AU Togo, cette année, les prix des moutons ont littéralement explosé. Un animal qui se négociait plus ou moins entre 50 000 et 100 000 FCFA l’an dernier coûte désormais entre 150 000 et 200 000 FCFA, selon les catégories et la taille des bêtes. Une augmentation vertigineuse qui bouleverse les habitudes des ménages et suscite l’inquiétude des fidèles musulmans à quelques jours de la célébration prévue les 27 ou 28 mai.
Dans les marchés à bétail, vendeurs et acheteurs évoquent tous la même explication : la raréfaction des animaux disponibles. Le Burkina Faso et le Niger, deux importants fournisseurs de bétail dans la sous-région, ont récemment imposé des restrictions sur l’exportation des animaux.
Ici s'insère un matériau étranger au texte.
(* ===== verification/Multisig.v ===== *)
(** * Multisig: the multisig module

    [src/x/multisig/keeper] and [src/x/multisig/types].  The class
    [ProposalTable] is what the handlers call of the generated interface in
    [src/api/multisig/v1/state.cosmos_orm.go], with the laws of a table with a
    unique index; the end of the file has the generated code and its laws.  Hashing, the address codec and the
    bank are classes too.  The message router of the application sends a
    [MsgApproveAndDispatchMultisigProposal] to this module's own handler, so
    the dispatch is a recursive call: it takes fuel, and running out of it is
    the crash (stack or gas) of the Go program. *)
From S2P Require Import Prelude Util Store Wire.
Local Open Scope Z_scope.

Abbreviation addr := string (only parsing).

(** [MultisigProposalType]: an [int32] with three named values; a decoded
    message may hold any. *)
Abbreviation MultisigProposalType := Z (only parsing).
Definition MULTISIG_PROPOSAL_TYPE_UNSPECIFIED : Z := 0.
Definition MULTISIG_PROPOSAL_TYPE_TRANSFER_ONLY : Z := 1.
Definition MULTISIG_PROPOSAL_TYPE_EXCEPT_TRANSFER : Z := 2.

(** Byte slices are strings here. *)
Record MultisigAccountDetails := mkDetails {
  Signers : list addr;
  Threshold : Z;
  Permission : MultisigProposalType;
}.

Record Proposal := mkProposal {
  pr_Id : Z;
  pr_MultisigAddress : addr;
  pr_CallHash : string;
  pr_Depositor : addr;
  pr_Deposit : Z;
  pr_Approvals : list addr;
}.

Record Params := mkParams { SomeValue : bool }.

(** ** Messages *)

Record MsgUpdateParams := mkMsgUpdateParams { up_Authority : string; up_Params : Params }.
Record MsgCreateMultisigAccountParams := mkMsgCreate {
  cr_Authority : string; cr_Seed : Z; cr_Threshold : Z; cr_Signers : list addr;
  cr_Permission : MultisigProposalType }.
Record MsgAddMultisigSignerParams := mkMsgAddSigner {
  as_MultisigAddress : string; as_Signer : string; as_NewThreshold : Z }.
Record MsgCleanupMultisigAccountParams := mkMsgCleanupAccount { ca_MultisigAddress : string }.
Record MsgSetMultisigThresholdParams := mkMsgSetThreshold {
  st_MultisigAddress : string; st_Threshold : Z }.
Record MsgInitializeMultisigProposalParams := mkMsgInitialize {
  in_MultisigAddress : string; in_Proposer : string; in_Title : string; in_Description : string;
  in_Message : option Any }.
Record MsgApproveMultisigProposalParams := mkMsgApprove {
  ap_MultisigAddress : string; ap_ProposalId : Z; ap_Approver : string }.
Record MsgApproveAndDispatchMultisigProposalParams := mkMsgDispatch {
  di_MultisigAddress : string; di_ProposalId : Z; di_Approver : string; di_Message : option Any }.
Record MsgCancelMultisigProposalParams := mkMsgCancelProposal {
  cn_MultisigAddress : string; cn_ProposalId : Z; cn_Rejecter : string }.
Record MsgCleanupMultisigProposalParams := mkMsgCleanupProposal {
  cl_MultisigAddress : string; cl_ProposalId : Z; cl_Remover : string }.
(** [MsgApproveMultisigProposalParams] *)

Definition MsgApproveMultisigProposalParams_MarshalToSizedBuffer (m : MsgApproveMultisigProposalParams) :
    W :=
  put_string [0x1a] (ap_Approver m) ;; put_varint [0x10] (ap_ProposalId m) ;;
  put_string [0xa] (ap_MultisigAddress m).
Definition MsgApproveMultisigProposalParams_Size (m : MsgApproveMultisigProposalParams) : Z :=
  size_string 1 (ap_MultisigAddress m) + size_varint 1 (ap_ProposalId m) +
  size_string 1 (ap_Approver m).
Definition MsgApproveMultisigProposalParams_field (n : Z) :
    option (field_reader MsgApproveMultisigProposalParams) :=
  if n =? 1 then
    Some (string_field "MultisigAddress"
      (λ m v, mkMsgApprove v (ap_ProposalId m) (ap_Approver m))) else
  if n =? 2 then
    Some (varint_field "ProposalId" wrap_u64
      (λ m v, mkMsgApprove (ap_MultisigAddress m) v (ap_Approver m))) else
  if n =? 3 then
    Some (string_field "Approver"
      (λ m v, mkMsgApprove (ap_MultisigAddress m) (ap_ProposalId m) v)) else
  None.
#[export] Instance MsgApproveMultisigProposalParams_message :
    ProtoMessage MsgApproveMultisigProposalParams :=
  message "MsgApproveMultisigProposalParams" (mkMsgApprove "" 0 "")
    MsgApproveMultisigProposalParams_Size
    MsgApproveMultisigProposalParams_MarshalToSizedBuffer
    MsgApproveMultisigProposalParams_field.

(** [MsgApproveAndDispatchMultisigProposalParams] *)

Definition MsgApproveAndDispatchMultisigProposalParams_MarshalToSizedBuffer (m : MsgApproveAndDispatchMultisigProposalParams) :
    W :=
  put_option [0x2a] (di_Message m) ;; put_string [0x1a] (di_Approver m) ;;
  put_varint [0x10] (di_ProposalId m) ;; put_string [0xa] (di_MultisigAddress m).
Definition MsgApproveAndDispatchMultisigProposalParams_Size (m : MsgApproveAndDispatchMultisigProposalParams) :
    Z :=
  size_string 1 (di_MultisigAddress m) + size_varint 1 (di_ProposalId m) +
  size_string 1 (di_Approver m) + size_option 1 (di_Message m).
Definition MsgApproveAndDispatchMultisigProposalParams_field (n : Z) :
    option (field_reader MsgApproveAndDispatchMultisigProposalParams) :=
  if n =? 1 then
    Some (string_field "MultisigAddress"
      (λ m v, mkMsgDispatch v (di_ProposalId m) (di_Approver m) (di_Message m))) else
  if n =? 2 then
    Some (varint_field "ProposalId" wrap_u64
      (λ m v, mkMsgDispatch (di_MultisigAddress m) v (di_Approver m) (di_Message m))) else
  if n =? 3 then
    Some (string_field "Approver"
      (λ m v, mkMsgDispatch (di_MultisigAddress m) (di_ProposalId m) v (di_Message m))) else
  if n =? 5 then
    Some (option_field "Message" di_Message
      (λ m v, mkMsgDispatch (di_MultisigAddress m) (di_ProposalId m) (di_Approver m) v)) else
  None.
#[export] Instance MsgApproveAndDispatchMultisigProposalParams_message :
    ProtoMessage MsgApproveAndDispatchMultisigProposalParams :=
  message "MsgApproveAndDispatchMultisigProposalParams" (mkMsgDispatch "" 0 "" None)
    MsgApproveAndDispatchMultisigProposalParams_Size
    MsgApproveAndDispatchMultisigProposalParams_MarshalToSizedBuffer
    MsgApproveAndDispatchMultisigProposalParams_field.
Cette situation a fortement réduit l’approvisionnement dans plusieurs pays ouest-africains, provoquant une tension immédiate sur les prix.
Face à cette flambée, de nombreux acheteurs se retrouvent contraints de revoir leur budget à la hausse ou de se tourner vers des moutons de plus petite taille. Certains commerçants assurent également que les coûts du transport et de l’alimentation du bétail ont contribué à accentuer cette inflation inhabituelle.
La Tabaski, également appelée Aïd el-Kébir ou Aïd al-Adha, demeure l’une des plus importantes fêtes de l’islam. Elle commémore le sacrifice d’Abraham et constitue un moment de partage, de prière et de solidarité. Malgré la hausse des prix, les fidèles espèrent encore pouvoir perpétuer cette tradition essentielle.